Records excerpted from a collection
(** ** History queries at the edges *)

(** X14: a history query changes nothing; an empty device string is no
    filter at all, so it returns what a query without device returns; limit 0
    returns the empty list whatever the device; and a limit at least as large
    as the chain returns the whole chain. *)
Theorem get_history_edge_cases `{pf : Platform} device limit w :
  snd (get_history device limit w) = w
  /\ get_history (Some "") limit w = get_history None limit w
  /\ get_history device 0 w = (Returns [], w)
  /\ (Z.of_nat (length (Git.iter_from (Git.HEAD (repo w)))) <= limit ->
      get_history None limit w
      = (Returns (map GitOpsManager.commit_data
                    (Git.iter_from (Git.HEAD (repo w)))), w)).
Proof.
  split; [reflexivity|]. split; [reflexivity|]. split; [reflexivity|].
  intros Hl. rewrite get_history_endpoint_eq, get_history_eq, filter_selected_None.
  rewrite slice_to_nonneg by lia. rewrite firstn_all2 by lia. reflexivity.
Qed.


(** ** Rendering at the edges *)

(** X16: falsy values are treated as absent.  A VLAN or VNI of 0 and an
    empty description or VRF render exactly like a request without them. *)
Theorem generate_config_ignores_falsy_values request :
  NXOSOperations.generate_config (without_falsy request)
  = NXOSOperations.generate_config request.
Proof.
  unfold NXOSOperations.generate_config, NXOSOperations.config_lines,
    without_falsy.
  cbn [interface description mode vlan vni vrf].
  assert (Hi : forall o, truthy_int (truthy_int o) = truthy_int o)
    by (intros [[| |]|]; reflexivity).
  assert (Hs : forall o, truthy_str (truthy_str o) = truthy_str o)
    by (intros [[|]|]; reflexivity).
  rewrite !Hi, !Hs. reflexivity.
Qed.





(** ** File names *)

(** X19: the file name of an interface has no slash left, is as long as the
    interface name, and is the name itself when that has no slash; replacing
    again changes nothing. *)
Theorem replace_slash_properties s :
  PyStr.contains "/" (PyStr.replace_char "/" "_" s) = false
  /\ String.length (PyStr.replace_char "/" "_" s) = String.length s
  /\ PyStr.replace_char "/" "_" (PyStr.replace_char "/" "_" s)
     = PyStr.replace_char "/" "_" s
  /\ (PyStr.contains "/" s = false -> PyStr.replace_char "/" "_" s = s).
Proof.
  induction s as [|c s (IH1 & IH2 & IH3 & IH4)]; [repeat split|].
  cbn [PyStr.replace_char PyStr.contains String.length].
  destruct (Ascii.eqb_spec c "/") as [->|Hc].
  - repeat split.
    + cbn. exact IH1.
    + now rewrite IH2.
    + cbn. now rewrite IH3.
    + intros H. destruct s; cbn in H; discriminate H.
  - assert (Hp : forall t, String.prefix "/" (String c t) = false).
    { intros t. cbn [String.prefix].
      destruct (ascii_dec "/" c) as [E|]; [|reflexivity].
      exfalso. apply Hc. now symmetry. }
    repeat split.
    + rewrite Hp. exact IH1.
    + now rewrite IH2.
    + cbn [PyStr.replace_char].
      destruct (Ascii.eqb_spec c "/"); [contradiction|]. now rewrite IH3.
    + rewrite Hp. cbn [orb]. intros H. now rewrite IH4.
Qed.

(** ** The device filter of the history *)

Lemma prefix_split sub s :
  String.prefix sub s = true -> exists post, s = sub +:+ post.
Proof.
  revert s; induction sub as [|a sub IH]; intros s H.
  - exists s. reflexivity.
  - destruct s as [|b s]; [discriminate H|]. cbn [String.prefix] in H.
    destruct (ascii_dec a b) as [->|]; [|discriminate H].
    destruct (IH s H) as [post ->]. exists post. reflexivity.
Qed.

(** [sub in s] holds exactly when [s] is some text, then [sub], then some
    text. *)
Lemma contains_spec sub s :
  PyStr.contains sub s = true <-> exists pre post, s = pre +:+ sub +:+ post.
Proof.
  split.
  - induction s as [|a s IH]; cbn [PyStr.contains]; intros H.
    + apply orb_true_iff in H as [H|H]; [|discriminate H].
      apply prefix_split in H as [post ->]. exists "", post. reflexivity.
    + apply orb_true_iff in H as [H|H].
      * apply prefix_split in H as [post ->]. exists "", post. reflexivity.
      * destruct (IH H) as (pre & post & ->).
        exists (String a pre), post. reflexivity.
  - intros (pre & post & ->).
    apply contains_append_r, contains_prefix, prefix_append.
Qed.

(** X20: with a non-empty device string, the history keeps exactly those
    commits among the first [limit] of the chain whose message contains the
    string somewhere: as the device, as part of a longer device name, in the
    interface name or in the word Configure. *)
Theorem history_device_filter_is_substring `{pf : Platform} d limit w c :
  d <> "" ->
  In (GitOpsManager.commit_data c)
     (match fst (get_history (Some d) limit w) with
      | Returns entries => entries
      | Raises _ => []
      end)
  <-> exists c',
      GitOpsManager.commit_data c' = GitOpsManager.commit_data c
      /\ In c' (PyStr.slice_to (Git.iter_from (Git.HEAD (repo w))) limit)
      /\ exists pre post, Git.message (Git.info c') = pre +:+ d +:+ post.
Proof.
  intros Hd. rewrite get_history_endpoint_eq, get_history_eq. cbn [fst].
  rewrite in_map_iff. split.
  - intros (c' & E & Hin). apply filter_In in Hin as [Hin Hsel].
    exists c'. split; [exact E|]. split; [exact Hin|].
    unfold GitOpsManager.selected, truthy_str in Hsel.
    destruct d; [contradiction|]. cbn [PyStr.truthy] in Hsel.
    apply contains_spec, Hsel.
  - intros (c' & E & Hin & Hsub). exists c'. split; [exact E|].
    apply filter_In. split; [exact Hin|].
    unfold GitOpsManager.selected, truthy_str.
    destruct d; [contradiction|]. cbn [PyStr.truthy].
    apply contains_spec, Hsub.
Qed.

Lemma history_device_filter_is_substring_witness :
  let w := snd (@configure_port Demo.platform request_leaf_10 Demo.world0) in
  let c := Git.HEAD (repo w) in
  In (@GitOpsManager.commit_data Demo.platform c)
     (match fst (@get_history Demo.platform (Some "leaf-1") 50 w) with
      | Returns entries => entries
      | Raises _ => []
      end)
  <-> exists c',
      @GitOpsManager.commit_data Demo.platform c'
      = @GitOpsManager.commit_data Demo.platform c
      /\ In c' (PyStr.slice_to (Git.iter_from (Git.HEAD (repo w))) 50)
      /\ exists pre post, Git.message (Git.info c') = pre +:+ "leaf-1" +:+ post.
Proof.
  apply (@history_device_filter_is_substring Demo.platform "leaf-1" 50
           (snd (@configure_port Demo.platform request_leaf_10 Demo.world0))
           (Git.HEAD (repo (snd (@configure_port Demo.platform request_leaf_10
                                   Demo.world0))))).
  discriminate.
Defined.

**Exercise prompt**
If a line of the data includes the word "Hsel", it counts; give how many lines do, as a bare number.

**Response**
4